Requirement: Show every line of the data where the word "false" can be found.

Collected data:

(** * examples/mnist_rnn_gan.py: a shallow embedding

    The script builds a recurrent generator and discriminator for MNIST,
    wires them into a [gandlf.Model] and trains it.  Its own logic is the
    mode dispatch of the two builders, the pixel normalisation of
    [get_mnist_data], the assembly of the input dictionary in
    [train_model] and the argument checks of the [__main__] block.

    Conventions of the embedding:
    - a Python [str] is a [string] (a list of bytes); [str.lower] is the
      ASCII lower-casing of a byte string;
    - a numpy array is its shape together with its row-major buffer;
    - a [float32] is a [spec_float] with precision 24 and [emax] 128, and
      the arithmetic on it is the IEEE-754 arithmetic of [SpecFloat];
    - a Python dict with string keys is a [gmap string _];
    - the Keras graph is kept symbolically: layers and the tensors they
      are applied to;
    - the [__main__] block runs in a small trace-and-exception monad: every
      call that leaves the script (dataset load, graph construction,
      compile, fit, import, sample, plot, save, print) is an event. *)

From Stdlib Require Import ZArith QArith Qabs Ascii String List Lia.
From Stdlib Require Import SpecFloat.
From stdpp Require Import gmap strings list fin_maps.

Local Open Scope Z_scope.

(** ** Byte strings and [str.lower] *)

Module Str.

(** [c.lower()] on one byte: 'A'..'Z' (65..90) move to 'a'..'z'. *)
Definition lower_ascii (c : ascii) : ascii :=
  let n := N_of_ascii c in
  if ((65 <=? n) && (n <=? 90))%N then ascii_of_N (n + 32) else c.

(** [s.lower()] *)
Fixpoint lower (s : string) : string :=
  match s with
  | EmptyString => EmptyString
  | String c s' => String (lower_ascii c) (lower s')
  end.

(** [x in l] for a list of strings *)
Definition mem (x : string) (l : list string) : bool :=
  bool_decide (x ∈ l).

(** [suffix_of t s]: the text [s] ends with [t]. *)
Definition suffix_of (t s : string) : Prop := ∃ p, s = p +:+ t.

(** [contains t s]: the text [t] occurs inside [s]. *)
Definition contains (t s : string) : Prop := ∃ p q, s = p +:+ t +:+ q.

End Str.

(** ** float32 *)

Module F32.

Definition prec : Z := 24.
Definition emax : Z := 128.

Definition float32 := spec_float.

(** [np.float32(z)] for an integer [z]: round to nearest even. *)
Definition of_Z (z : Z) : float32 := binary_normalize prec emax z 0 false.

(** The Python float [127.5] seen as a float32: 255 * 2^-1, exact. *)
Definition c127_5 : float32 := binary_normalize prec emax 255 (-1) false.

Exercise result:
Definition of_Z (z : Z) : float32 := binary_normalize prec emax z 0 false.
Definition c127_5 : float32 := binary_normalize prec emax 255 (-1) false.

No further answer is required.